I ran into some problems of disks choking on heavy IO under VMware.  It
turned out to be an issue with firmware on the SSDs and backplane in a
Dell server.
It's probably worth making sure those are all up to date.

-M

On 2017-10-11 11:30 AM, David Christensen wrote:
> On 10/11/17 06:05, Kate Dawson wrote:
>> Currently running a FreeBSD NFS server with a zpool comprising
>> 12 x 1TB hard disk drives are arranged as pairs of mirrors in a strip
>> set ( RAID 10 )
>
> That should do 6+ Gb/s.
>
>
> bonnie++ should be able to measure that.  (It's been a while, but I
> seem to recall that bonnie++ expects raw drives and nukes your data. 
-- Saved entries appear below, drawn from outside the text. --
(* ===== verification/Clamped.v ===== *)
(** * The clamped backup as a chaotic iteration

    The backup of the parallel solvers reads the field through valuations; this
    file shows that it is monotone, adds at most the largest penalty to what it
    reads and never wraps while the values stay below the bound of [Chaotic.dom],
    so that the theory of [Chaotic] applies to it. *)

From Stdlib Require Import ZArith Lia.
From stdpp Require Import base gmap strings list numbers.
From S2P Require Import Prelude Floats Model Bellman Chaotic Padded.

Section clamped_backup.
Context (nx ny nt : Z) (acts : list Action) (st : list State).

(** The cells evaluating [s] looks at. *)
Definition creads (s : State) : list Z :=
  a ← acts; target nx nt s <$> filter (fun tr => blocked nx ny nt st s tr = false) (trans_of a s).

(** Cells a solver evaluates. *)
Definition active (i : Z) : Prop := ∃ s, zget st i = Some s ∧ updatable s = true.

Definition cell_reads (i : Z) : list Z :=
  match zget st i with Some s => creads s | None => [] end.

Definition backup_at (V : valuation) (i : Z) : Z :=
  match zget st i with Some s => (clamped_best nx ny nt acts st V s).1 | None => V i end.

(** A backup whose loads return old or current values, each on its own. *)
Definition mixed (Vr V : valuation) (L : Z → Z → valuation) : Prop :=
  ∀ ai k j, L ai k j = Vr j ∨ L ai k j = V j.

Definition evaluates (Vr V : valuation) (i x : Z) : Prop :=
  ∃ s L, zget st i = Some s ∧ mixed Vr V L ∧ x = (clamped_any nx ny nt acts st L s).1.

(** ** One action *)

Lemma some_stopped_ext (L L' : Z → valuation) s k trs :
  (∀ k tr, tr ∈ trs → blocked nx ny nt st s tr = false →
     L k (target nx nt s tr) = L' k (target nx nt s tr)) →
  some_stopped nx ny nt st L s k trs = some_stopped nx ny nt st L' s k trs ∧
  (some_stopped nx ny nt st L s k trs = false →
   cost_sum nx nt st L s k trs = cost_sum nx nt st L' s k trs).
Proof.
  revert k. induction trs as [|tr trs IH]; intros k H; [done|]. cbn.
  destruct (IH (k + 1)) as [IH1 IH2]; [intros; apply H; [by right|done]|]. rewrite IH1.
  unfold stopped_at at 1 2 3. destruct (blocked nx ny nt st s tr) eqn:Eb; [done|]. cbn.
  rewrite (H k tr) by (done || left). split; [done|].
  intros [_ Hs]%orb_false_elim. rewrite IH1 in IH2. rewrite (IH2 Hs). f_equal.
  unfold target_cost. by rewrite (H k tr) by (done || left).
Qed.

Lemma clamped_cost_ext (L L' : Z → valuation) s trs :
  (∀ k tr, tr ∈ trs → blocked nx ny nt st s tr = false →
     L k (target nx nt s tr) = L' k (target nx nt s tr)) →
  clamped_cost nx ny nt st L s trs = clamped_cost nx ny nt st L' s trs.
Proof.
  intros H. destruct (some_stopped_ext L L' s 0 trs H) as [E1 E2]. unfold clamped_cost.
  rewrite <- E1. destruct (some_stopped nx ny nt st L s 0 trs); [done|]. by rewrite E2.
Qed.

Lemma argmin_from_mono ai cs cs' b b' :
  Forall2 Z.le cs cs' → b.1 ≤ b'.1 → (argmin_from ai cs b).1 ≤ (argmin_from ai cs' b').1.
Proof.
  intros H. revert ai b b'. induction H as [|c c' cs cs' Hc H IH]; intros ai b b' Hb; [done|].
  cbn. apply IH. destruct (Z.ltb_spec c b.1), (Z.ltb_spec c' b'.1); cbn; lia.
Qed.

Lemma clamped_costs_rel (R : Z → Z → Prop) L L' s ai l :
  (∀ ai a, a ∈ l → R (clamped_cost nx ny nt st (L ai) s (trans_of a s))
                     (clamped_cost nx ny nt st (L' ai) s (trans_of a s))) →
  Forall2 R (clamped_costs nx ny nt st L s ai l) (clamped_costs nx ny nt st L' s ai l).
Proof.
  revert ai. induction l as [|a l IH]; intros ai H; constructor; [apply H; left|].
  apply IH. intros. apply H. by right.
Qed.
(* ===== verification/Wave.v ===== *)
(** * The wave front of the padded solvers

    What frontier2d_par, frontier2d_par_unsafe and frontier2d_fused keep between
    rounds: a cell that is not consistent with the clamped backup has a column
    of the frontier within reach, so the dilated frontier holds every cell that
    a round has to evaluate. *)

From Stdlib Require Import ZArith Lia.
From stdpp Require Import base gmap strings list numbers relations.
From S2P Require Import Prelude Floats Model Bellman Consistency.
From S2P Require Import Bitboard BitboardOps BitboardEnum Active Frontier.
From S2P Require Import Chaotic Padded Clamped.

(** Every action has a transition from every heading. *)
Definition full_tables (nt : Z) (acts : list Action) : Prop :=
  ∀ a t, a ∈ acts → 0 ≤ t < nt → ∃ tr trs, zget (a_state_transitions a) t = Some (tr :: trs).

Definition check_full (nt : Z) (acts : list Action) : bool :=
  forallb (fun a => (zlen (a_state_transitions a) =? nt)
    && forallb (fun trs => match trs with [] => false | _ => true end) (a_state_transitions a)) acts.

Lemma check_full_ok nt acts : check_full nt acts = true → full_tables nt acts.
Proof.
  intros H a t Ha Ht. apply (forallb_elem _ _ _ H), andb_prop in Ha as [Hl Hf]. bool_to_prop.
  destruct (zget_lt (a_state_transitions a) t) as [[|tr trs] E]; [lia| |by exists tr, trs].
  apply elem_of_zget_1, (forallb_elem _ _ _ Hf) in E. done.
Qed.

Lemma argmin_from_max ai cs :
  Forall (fun c => c = MAX_COST) cs → argmin_from ai cs (MAX_COST, None) = (MAX_COST, None).
Proof. intros H. revert ai. induction H as [|c cs -> _ IH]; intros ai; [done|]. cbn [argmin_from fst].
  rewrite Z.ltb_irrefl. apply IH.
Qed.

Section wave.
Context (vi0 : ValueIterator) (Hwf0 : wf_vi vi0) (nx ny nt : Z) (st : list State) (acts : list Action).
Context (Enx : vi_cell_num_x vi0 = nx) (Eny : vi_cell_num_y vi0 = ny) (Ent : vi_cell_num_t vi0 = nt).
Context (Est : vi_states vi0 = st) (Eacts : vi_actions vi0 = acts).
Context (mx my mt : Z) (Hmx : 1 ≤ mx < 64) (Hmy : 1 ≤ my < 2 ^ 31).
Context (Hcov : ∀ a, a ∈ acts → action_covered nt a (mx, my, mt)).
Context (Hfull : full_tables nt acts).

Abbreviation T := (backup_at nx ny nt acts st).
Abbreviation act := (active st).
Abbreviation rd := (cell_reads nx ny nt acts st).

Lemma wave_field : dims_ok nx ny nt ∧ wf_states nx ny nt st ∧ Forall (wf_action nt) acts.
Proof. destruct Hwf0 as [Hd Hs Ha]. by rewrite Enx, Eny, Ent, ?Est, ?Eacts in *. Qed.

(** What a cell reads lies within the displacement. *)
Lemma creads_near i s j :
  zget st i = Some s → j ∈ creads nx ny nt acts st s →
  Z.abs (cx nx nt i - cx nx nt j) ≤ mx ∧ Z.abs (cy nx nt i - cy nx nt j) ≤ my ∧
  ∃ d, Z.abs d ≤ mt ∧ ct nt j = (ct nt i + d) mod nt.
Proof.
  intros Hi Hj. destruct wave_field as (Hd & Hst & Ha). pose proof Hd as [Hx Hy Ht _].
  pose proof (ws_state _ _ _ _ Hst _ _ Hi) as [Hix Hiy Hit -> _ _ _].
  apply list_elem_of_bind in Hj as (a & Hj & Hin).
  apply list_elem_of_fmap in Hj as (tr & -> & Htr). apply list_elem_of_filter in Htr as [Hb Htr].
  pose proof (proj1 (List.Forall_forall _ _) Ha a (proj1 (list_elem_of_In _ _) Hin)) as Haa.
  pose proof (trans_of_wf nt a s tr Haa Htr) as Hwt.
  unfold blocked in Hb. apply orb_false_elim in Hb as [Hin1 _].
  apply negb_false_iff in Hin1. unfold inside in Hin1. rewrite !andb_true_iff in Hin1.
  destruct Hin1 as [[[Hx1 Hx2] Hy1] Hy2]. bool_to_prop.
  pose proof (target_theta nt tr Ht Hwt) as Hth. unfold target.
  destruct (coords_index nx nt (s_ix s) (s_iy s) (s_it s)) as (-> & -> & ->); [done..|].
  destruct (coords_index nx nt (s_ix s + dix tr) (s_iy s + diy tr) (Z.rem (dit tr + nt) nt))
    as (-> & -> & ->); [lia|done|].
  pose proof (trans_of_get nt a s Haa Hit) as Hget.
  destruct (Hcov a Hin (s_it s) (trans_of a s) tr Hget Htr) as (? & ? & d & Hd1 & Hd2). cbn in *.
  split; [lia|]. split; [lia|]. exists d. split; [done|]. destruct Hwt.
  rewrite Z.rem_mod_nonneg by lia. rewrite <- Hd2.
  replace (dit tr + nt) with (dit tr + 1 * nt) by lia. apply Z_mod_plus_full.
Qed.

Lemma cell_columns i : cell (zlen st) i → 0 ≤ cx nx nt i < nx ∧ 0 ≤ cy nx nt i < ny.
Proof.
  intros Hi. destruct wave_field as ([Hx Hy Ht _] & Hst & _). unfold cell in Hi.
  rewrite (ws_len _ _ _ _ Hst) in Hi. by destruct (index_coords nx ny nt i Hx Ht Hi) as (_ & ? & ? & _).
Qed.

(** The cells on the columns of a board. *)
Definition on_board (bb : Bitboard2D) (j : Z) : Prop :=
  cell (zlen st) j ∧ has2 bb (cx nx nt j) (cy nx nt j) = true.

Definition wave_pending (bb : Bitboard2D) (V : valuation) : Prop :=
  ∀ i, act i → V i = T V i ∨ ∃ j, (j = i ∨ j ∈ rd i) ∧ on_board bb j.

Lemma dec_reads (p : Z → bool) (l : list Z) :
  (∃ j, j ∈ l ∧ p j = true) ∨ (∀ j, j ∈ l → p j = false).
Proof.
  destruct (existsb p l) eqn:E.
  - left. apply existsb_exists in E as (j & Hj & ?). exists j. split; [by apply list_elem_of_In|done].
  - right. intros j Hj%list_elem_of_In. apply not_true_iff_false. intros Hp.
    apply not_true_iff_false in E. apply E, existsb_exists. by exists j.
Qed.

(** A cell that reads unreached cells only is unreached. *)
Lemma clamped_unreached V s :
  0 ≤ s_it s < nt → (∀ j, j ∈ creads nx ny nt acts st s → V j = MAX_COST) →
  clamped_best nx ny nt acts st V s = (MAX_COST, None).
Proof.
  intros Hs Hall. unfold clamped_best, clamped_any.
  assert (∀ ai l, (∀ a, a ∈ l → a ∈ acts) →
    Forall (fun c => c = MAX_COST) (clamped_costs nx ny nt st (fun _ _ => V) s ai l)) as Hmax.
  { intros ai l. revert ai. induction l as [|a l IH]; intros ai Hl; constructor;
      [|apply IH; intros; apply Hl; by right].
    assert (a ∈ acts) as Ha by (apply Hl; left).
    destruct (Hfull a (s_it s) Ha Hs) as (tr & trs & Etr).
    assert (trans_of a s = tr :: trs) as E by (unfold trans_of; by rewrite Etr).
    unfold clamped_cost. rewrite E. cbn [some_stopped].
    assert (stopped_at nx ny nt st V s tr = true) as ->; [|done].
    unfold stopped_at. destruct (blocked nx ny nt st s tr) eqn:Eb; [done|]. cbn.
    apply Z.eqb_eq, Hall. apply (elem_of_creads _ _ _ _ _ s a); [done| |done]. rewrite E. left. }
  apply argmin_from_max. by apply Hmax.
Qed.

(** ** Opening, advancing and ending *)

Lemma wave_start bb :
  (∀ i s, zget st i = Some s → s_total_cost s < MAX_COST → has2 bb (s_ix s) (s_iy s) = true) →
  wave_pending bb (field_value st).
Proof.
  intros Hseed i (s & Hs & Hu). destruct wave_field as (Hd & Hst & _). pose proof Hd as [Hx Hy Ht _].
  assert (∀ j, cell (zlen st) j → field_value st j ≠ MAX_COST → on_board bb j) as Hon.
  { intros j Hj Hne. split; [done|]. destruct (zget_lt st j Hj) as [a Ha].
    unfold field_value in Hne. rewrite Ha in Hne.
    pose proof (ws_state _ _ _ _ Hst _ _ Ha) as [? ? ? Ej ? _ _].
    rewrite Ej. destruct (coords_index nx nt (s_ix a) (s_iy a) (s_it a)) as (-> & -> & _); [done..|].
    apply (Hseed _ _ Ha). lia. }
  pose proof (zget_Some_lt _ _ _ Hs) as Hi.
  destruct (decide (field_value st i = MAX_COST)) as [Emax|Hne].
  2: { right. exists i. split; [by left|]. by apply Hon. }
  destruct (dec_reads (fun j => negb (field_value st j =? MAX_COST)) (rd i)) as [(j & Hj & Hp)|Hall].
  - right. exists j. split; [by right|]. apply Hon; [by eapply cell_reads_cell|].
    apply negb_true_iff, Z.eqb_neq in Hp. done.
  - left. rewrite Emax. unfold backup_at. rewrite Hs.
    rewrite clamped_unreached; [done|apply (ws_state _ _ _ _ Hst _ _ Hs)|].
    intros j Hj. apply Z.eqb_eq, negb_false_iff, Hall. unfold cell_reads. by rewrite Hs.
Qed.

Lemma wave_end bb V :
  plane_board vi0 bb → wave_pending bb V → bb2_popcount bb ≤ 0 → fixed T act V.
Proof.
  intros (Hwf & Ex & Ey) Hp Hpop i Hi. destruct (Hp i Hi) as [?|(j & _ & Hj & Hhas)]; [done|].
  destruct (cell_columns j Hj). destruct wave_field as ([? ? _ _] & _).
  assert (0 < bb2_popcount bb); [|lia]. apply popcount2_pos; [done|lia|].
  exists (cx nx nt j), (cy nx nt j). split; [split; lia|done].
Qed.

(** The dilated board as a list of candidates, each cell within reach of the
    board among them. *)
Lemma board_candidates bb :
  plane_board vi0 bb →
  ∃ dil, dilate2d bb mx my = Ok dil ∧ enumerate2 dil = Ok (cells2 dil) ∧
    (∀ c, c ∈ cells2 dil → 0 ≤ c.1 < nx ∧ 0 ≤ c.2 < ny) ∧ NoDup (cells2 dil) ∧
    ∀ i j, act i → j = i ∨ j ∈ rd i → on_board bb j → col nx nt i ∈ cells2 dil.
Proof.
  intros (Hwf & Ex & Ey). destruct wave_field as ([Hx Hy _ _] & _ & _).
  destruct (dilate2d_eq bb mx my Hwf ltac:(lia) ltac:(lia)) as (dil & E & Hwfd & [Dx Dy] & Hdil).
  exists dil. split; [done|]. split; [apply enumerate2_eq; [done|lia]|]. split; [|split].
  - intros [x y] [[? ?] _]%elem_of_cells2. cbn. lia.
  - apply NoDup_cells2.
  - intros i j (s & Hs & _) Hj (Hcj & Hhas). pose proof (zget_Some_lt _ _ _ Hs) as Hci.
    destruct (cell_columns i Hci) as [Hix Hiy]. destruct (cell_columns j Hcj) as [Hjx Hjy].
    apply elem_of_cells2. assert (in2 bb (cx nx nt i) (cy nx nt i)) as Hin by (split; lia).
    split; [split; lia|]. apply (Hdil _ _ Hin). exists (cx nx nt j), (cy nx nt j).
    split; [split; lia|]. destruct Hj as [->|Hj].
    + split; [lia|]. split; [lia|done].
    + unfold cell_reads in Hj. rewrite Hs in Hj. by destruct (creads_near i s j Hs Hj) as (? & ? & _).
Qed.

(** The candidates of a round: every other cell is consistent. *)
Lemma wave_candidates bb V :
  plane_board vi0 bb → wave_pending bb V →
  ∃ dil, dilate2d bb mx my = Ok dil ∧ enumerate2 dil = Ok (cells2 dil) ∧
    (∀ c, c ∈ cells2 dil → 0 ≤ c.1 < nx ∧ 0 ≤ c.2 < ny) ∧ NoDup (cells2 dil) ∧
    ∀ i, act i → col nx nt i ∉ cells2 dil → V i = T V i.
Proof.
  intros Hbb Hp. destruct (board_candidates bb Hbb) as (dil & E & Ee & Hr & Hnd & Hin).
  exists dil. split; [done|]. split; [done|]. split; [done|]. split; [done|].
  intros i Hi Hout. destruct (Hp i Hi) as [?|(j & Hj & Hb)]; [done|]. exfalso. by eapply Hout, Hin.
Qed.

(** After a round that marked the columns of the cells that moved. *)
Lemma wave_after l V V' nf :
  NoDup l → (∀ i, i ∈ l → act i) → (∀ i, act i → i ∉ l → V i = T V i) →
  evals (evaluates nx ny nt acts st) V l V V' →
  (∀ j, cell (zlen st) j → V' j ≠ V j → on_board nf j) → wave_pending nf V'.
Proof.
  intros Hnd Hact Hcons Hev Hmark i Hi. destruct wave_field as (Hd & Hst & _).
  destruct (round_pending T act rd (evaluates nx ny nt acts st)
    (fun U V i Hi H => backup_reads _ _ _ _ _ U V i H Hi)
    (fun Vr V i x _ H => evaluates_reads _ _ _ _ _ Vr V i x H) l V V' Hnd Hact Hcons Hev i Hi)
    as [?|(j & Hj & Hne)]; [by left|].
  right. exists j. split; [by right|]. apply Hmark; [by eapply cell_reads_cell|done].
Qed.
End wave.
> So, it could take some effort to use it.)
>
> https://www.coker.com.au/bonnie++/
>
>
>> An additional 2x 960GB SSD added. These two SSD are partitioned with a
>> small partition begin used for a ZIL log, and larger partion arranged
>> for
>> L2ARC cache.
>
> Assuming the ZIL is mirrored, that should do 5+ Gb/s.
>
>
> Assuming the L2ARC is striped, that should do 10+ Gb/s.
>
>
> I dont' know how to test ZIL and L2ARC in isolation, but dbench should
> be able to test what ZFS exposes, both locally and over NFS:
>
> https://dbench.samba.org/
>
>
>> Additionally the host has 64GB RAM and 16 CPU cores (AMD Opteron 2Ghz)
>
> That should do 20+ Gb/s.
>
>
> Memtest86+ will be to measure:
>
> http://www.memtest.org/
>
>
>> A dataset from the pool is exported via NFS to a number of Debian
>> Gnu/Linux hosts running a xen hypervisor. These run several disk image
>> based virtual machines
>>
>> In general use, the FreeBSD NFS host sees very little read IO, which
>> is to expected
>> as the RAM cache  and L2ARC are designed to minimise the amount of
>> read load
>> on the disks.
>>
>> However we're starting to see high load ( mostly IO WAIT ) on the Linux
>> virtualisation hosts, and virtual machines - with kernel timeouts
>> occurring resulting in crashes and instability.
>>
>> I believe this may be due to the limited number of random write IOPS
>> available
>> on the zpool NFS export.
>>
>> I can get sequential writes and reads to and from the NFS server at
>> speeds that approach the maximum the network provides ( currently 1Gb/s
>> + Jumbo Frames, and I could increase this by bonding multiple
>> interfaces together. )
>>
>> However day to day usage does not show network utilisation anywhere near
>> this maximum.
>>
>> If I look at the output of `zpool iostat -v tank 1 ` I see that every
>> five seconds or so, the numner of write operation go to > 2k
>>
>> I think this shows that the I'm hitting the limit that the spinning disk
>> can provide in this workload.
>>
>> As a cost effective way to improve this ( rather than replacing the
>> whole chassis ) I was considering replacing the 1TB HDD with 1TB SSD,
>> for the improved IOPS.
>>
>> I wonder if there were any opinions within the community here, on
>>
>> 1. What metrics can I gather to confirm the disk write IO as bottleneck?
>>
>> 2. If the proposed solution will have the required effect?  That is an
>> decrease in the IOWAIT on the GNU/Linux virtualization hosts.
>
>
> I infer your network to be:
>
> - 1 host running FreeBSD (freebsd-version? uname -a?) and an NFS
> server (version?).
>
> - N (how many?) Debian GNU/Linux hosts (/etc/debian-version?  uname
> -a?), each running a Xen hypervisor (version?) and an NFS client.
>
> - The VM's are configured to see their drives as local devices (e.g.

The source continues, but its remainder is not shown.